───── Task inputs ─────

(* ===== verification/Cluster.v ===== *)
(** * The cluster model (internal/cluster)

    The administrator's description of a cluster (model.go): nodes, routes and
    the access of the users, their validation, route matching and order; the
    resolution of a user's route with administrator policy first (relay.go,
    client_route.go); the requests of the control plane (credential_sync.go,
    geodata.go, relay.go); the signed catalog of a user (catalog.go).

    A Go map that is only asked for membership is the list of its keys.  JSON,
    Ed25519 and the GeoIP evaluator are parameters. *)
From stdpp Require Import prelude list sorting.
From S2P Require Import Prelude Text Netip.

(** ** Data *)

Definition StateVersion : Z := 1.
Definition MaxNodes : Z := 32.
Definition MaxRoutes : Z := 512.
Definition MaxUsers : Z := 10000.
Definition MaxRouteHops : Z := 3.

Definition RoleMaster : list byte := bytes_of "master".
Definition RoleIngress : list byte := bytes_of "ingress".
Definition RoleRelay : list byte := bytes_of "relay".
Definition RoleEgress : list byte := bytes_of "egress".

(** A time is an instant in nanoseconds, 0 the zero time. *)
Record Node := mkNode {
  nd_ID : list byte; nd_Name : list byte; nd_Region : list byte; nd_Roles : list (list byte);
  nd_PublicIdentity : list byte; nd_PublicAddresses : list (list byte); nd_NP2Endpoint : list byte;
  nd_HTTPSPath : list byte; nd_WebRTCPath : list byte; nd_HTTP3Path : list byte; nd_RequireDatagrams : bool;
  nd_Enabled : bool; nd_ClientVisible : bool; nd_CredentialID : list byte; nd_HostKeySHA256 : list byte;
  nd_ProvisionedAt : Z; nd_UpdatedAt : Z
}.

Definition RouteSourceAdmin : list byte := bytes_of "admin".
Definition RouteSourceClient : list byte := bytes_of "client".
Definition ProtocolTCP : list byte := bytes_of "tcp".
Definition ProtocolUDP : list byte := bytes_of "udp".

Record PortRange := mkPorts { From : Z; To : Z }.

Record RouteMatch := mkMatch {
  DomainSuffixes : list (list byte); CIDRs : list (list byte); GeoIPCountries : list (list byte);
  GeoSiteCategories : list (list byte); PortRanges : list PortRange; Protocols : list (list byte)
}.

Definition RouteActionDirect : list byte := bytes_of "direct".
Definition RouteActionCurrent : list byte := bytes_of "current".
Definition RouteActionNode : list byte := bytes_of "node".
Definition RouteActionChain : list byte := bytes_of "chain".
Definition RouteActionBlock : list byte := bytes_of "block".
Definition RouteActionAuto : list byte := bytes_of "auto".

Record RouteAction := mkAction { Kind : list byte; NodeIDs : list (list byte) }.

Record Route := mkRoute {
  rt_ID : list byte; rt_Name : list byte; rt_Priority : Z; rt_Enabled : bool; rt_Source : list byte; rt_Mandatory : bool;
  rt_Match : RouteMatch; rt_Action : RouteAction
}.

Record UserAccess := mkAccess {
  ua_UserID : list byte; AllowedNodeIDs : list (list byte); AllowedRouteIDs : list (list byte);
  AllowAutoSelection : bool; AllowClientRoutes : bool; ua_Revision : Z
}.

Record State := mkState {
  cs_Version : Z; ClusterID : list byte; Revision : Z; Nodes : list Node; Routes : list Route; Access : list UserAccess; UpdatedAt : Z
}.

Record Target := mkTarget { Domain : list byte; Address : Addr; Port : Z; Protocol : list byte }.

#[global] Instance PortRange_eq_dec : EqDecision PortRange.
Proof. solve_decision. Defined.
#[global] Instance RouteMatch_eq_dec : EqDecision RouteMatch.
Proof. solve_decision. Defined.
#[global] Instance RouteAction_eq_dec : EqDecision RouteAction.
Proof. solve_decision. Defined.
#[global] Instance Route_eq_dec : EqDecision Route.
Proof. solve_decision. Defined.

(** ** Validation *)

(** The loops over the characters of a string: a character outside ASCII is
    refused, as are the bytes of its encoding. *)
Definition validIdentifier (value : list byte) (maximum : Z) : bool :=
  negb (bool_decide (value = []) || (maximum <? len value))
  && forallb (fun '(i, c) => is_lower c || is_dec c || ((0 <? i)%nat && (is_hyphen c || is_underscore c))) (imap (fun i c => (i, c)) value).

Definition validOpaqueID (value : list byte) (maximum : Z) : bool :=
  negb (bool_decide (value = []) || (maximum <? len value))
  && forallb (fun c => is_lower c || is_upper c || is_dec c || is_hyphen c || is_underscore c) value.

Definition validGeoRuleName (value : list byte) (maximum : Z) : bool :=
  negb (bool_decide (value = []) || (maximum <? len value))
  && forallb (fun '(i, c) => is_lower c || is_dec c || ((0 <? i)%nat && (is_hyphen c || is_underscore c || (b2z c =? 33) || (b2z c =? 64))))
       (imap (fun i c => (i, c)) value).

Definition validDisplay (value : list byte) (maximum : Z) : bool :=
  trimmed value && (0 <? len value) && (len value <=? maximum) && negb (has_byte x0d value || has_byte x0a value || has_byte x00 value).

Definition validLabel (label : list byte) : bool :=
  negb (bool_decide (label = []) || (63 <? len label) || (byte_at label 0 =? 45) || (byte_at label (length label - 1) =? 45))
  && forallb (fun c => is_lower c || is_dec c || is_hyphen c) label.

Definition validDomain (value : list byte) : bool :=
  negb (bool_decide (value = []) || (253 <? len value) || negb (bool_decide (value = ToLower value)) || HasSuffix value [x2e])
  && forallb validLabel (Split x2e value).

Definition containsRole (roles : list (list byte)) (wanted : list byte) : bool := existsb (fun r => bool_decide (r = wanted)) roles.
Definition containsProtocol (protocols : list (list byte)) (wanted : list byte) : bool := existsb (fun p => bool_decide (p = wanted)) protocols.

Fixpoint duplicates (values seen : list (list byte)) : bool :=
  match values with
  | [] => false
  | v :: values => if negb (validIdentifier v 128) then true else if bool_decide (v ∈ seen) then true else duplicates values (v :: seen)
  end.
Definition hasDuplicates (values : list (list byte)) : bool := duplicates values [].

Fixpoint valid_roles (roles seen : list (list byte)) : bool :=
  match roles with
  | [] => true
  | r :: roles =>
      if negb (bool_decide (r = RoleMaster) || bool_decide (r = RoleIngress) || bool_decide (r = RoleRelay) || bool_decide (r = RoleEgress)) then false
      else if bool_decide (r ∈ seen) then false else valid_roles roles (r :: seen)
  end.

(** Every error of the package here is [ErrInvalidState]; [true] is nil. *)
Definition validateNode (node : Node) : bool :=
  if negb (validIdentifier (nd_ID node) 64) || negb (validDisplay (nd_Name node) 96) || negb (validDisplay (nd_Region node) 96)
     || negb (validDomain (nd_PublicIdentity node)) || (len (nd_PublicAddresses node) =? 0) || (8 <? len (nd_PublicAddresses node))
     || negb (validOpaqueID (nd_CredentialID node) 128) || negb (HasPrefix (nd_HostKeySHA256 node) (bytes_of "SHA256:"))
     || (nd_ProvisionedAt node =? 0) || (nd_UpdatedAt node =? 0) || (len (nd_Roles node) =? 0) || (4 <? len (nd_Roles node)) then false
  else
    match SplitHostPort (nd_NP2Endpoint node) with
    | None => false
    | Some (host, port) =>
        if bool_decide (host = []) || bool_decide (port = []) then false
        else
          forallb (fun raw => match ParseAddr raw with Some a => IsGlobalUnicast a | None => false end) (nd_PublicAddresses node)
          && valid_roles (nd_Roles node) []
    end.

Definition valid_suffix (s : list byte) : bool := negb (negb (bool_decide (s = ToLower s)) || negb (validDomain s)).
Definition valid_cidr (raw : list byte) : bool :=
  match ParsePrefix raw with Some p => bool_decide (PrefixString p = raw) | None => false end.
Definition valid_geo (maximum : Z) (s : list byte) : bool := validGeoRuleName s maximum && bool_decide (s = ToLower s).
Definition valid_ports (p : PortRange) : bool := negb ((From p =? 0) || (To p <? From p)).
Definition valid_protocol (p : list byte) : bool := bool_decide (p = ProtocolTCP) || bool_decide (p = ProtocolUDP).

Definition valid_match (m : RouteMatch) : bool :=
  negb ((64 <? len (DomainSuffixes m)) || (64 <? len (CIDRs m)) || (16 <? len (GeoIPCountries m)) || (16 <? len (GeoSiteCategories m))
        || (32 <? len (PortRanges m)) || (2 <? len (Protocols m)))
  && forallb valid_suffix (DomainSuffixes m) && forallb valid_cidr (CIDRs m) && forallb (valid_geo 16) (GeoIPCountries m)
  && forallb (valid_geo 96) (GeoSiteCategories m) && forallb valid_ports (PortRanges m) && forallb valid_protocol (Protocols m).

Definition valid_action (a : RouteAction) : bool :=
  if bool_decide (Kind a = RouteActionNode) then len (NodeIDs a) =? 1
  else if bool_decide (Kind a = RouteActionChain) then negb ((len (NodeIDs a) <? 2) || (MaxRouteHops <? len (NodeIDs a)) || hasDuplicates (NodeIDs a))
  else if bool_decide (Kind a = RouteActionDirect) || bool_decide (Kind a = RouteActionCurrent) || bool_decide (Kind a = RouteActionBlock)
          || bool_decide (Kind a = RouteActionAuto) then len (NodeIDs a) =? 0
  else false.

Definition ValidateRoute (route : Route) : bool :=
  if negb (validIdentifier (rt_ID route) 64) || negb (validDisplay (rt_Name route) 96) || (rt_Priority route <? 0) || (1000000 <? rt_Priority route) then false
  else if negb (bool_decide (rt_Source route = RouteSourceAdmin)) && negb (bool_decide (rt_Source route = RouteSourceClient)) then false
  else if rt_Mandatory route && negb (bool_decide (rt_Source route = RouteSourceAdmin)) then false
  else valid_match (rt_Match route) && valid_action (rt_Action route).

(** The loops of [ValidateState]: the identifiers so far, in reverse. *)
Fixpoint validate_nodes (ns : list Node) (nodes : list (list byte)) (masterCount : Z) : option (list (list byte) * Z) :=
  match ns with
  | [] => Some (nodes, masterCount)
  | n :: ns =>
      if negb (validateNode n) then None
      else if bool_decide (nd_ID n ∈ nodes) then None
      else validate_nodes ns (nd_ID n :: nodes) (if containsRole (nd_Roles n) RoleMaster then masterCount + 1 else masterCount)
  end.

Fixpoint validate_routes (rs : list Route) (nodes routes : list (list byte)) : option (list (list byte)) :=
  match rs with
  | [] => Some routes
  | r :: rs =>
      if negb (ValidateRoute r) then None
      else if bool_decide (rt_ID r ∈ routes) then None
      else if forallb (fun id => bool_decide (id ∈ nodes)) (NodeIDs (rt_Action r)) then validate_routes rs nodes (rt_ID r :: routes)
      else None
  end.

─────

# Exercise
Every line containing the string "administrator" should be pulled from the listing and copied.

# Problem solution
    The administrator's description of a cluster (model.go): nodes, routes and
    resolution of a user's route with administrator policy first (relay.go,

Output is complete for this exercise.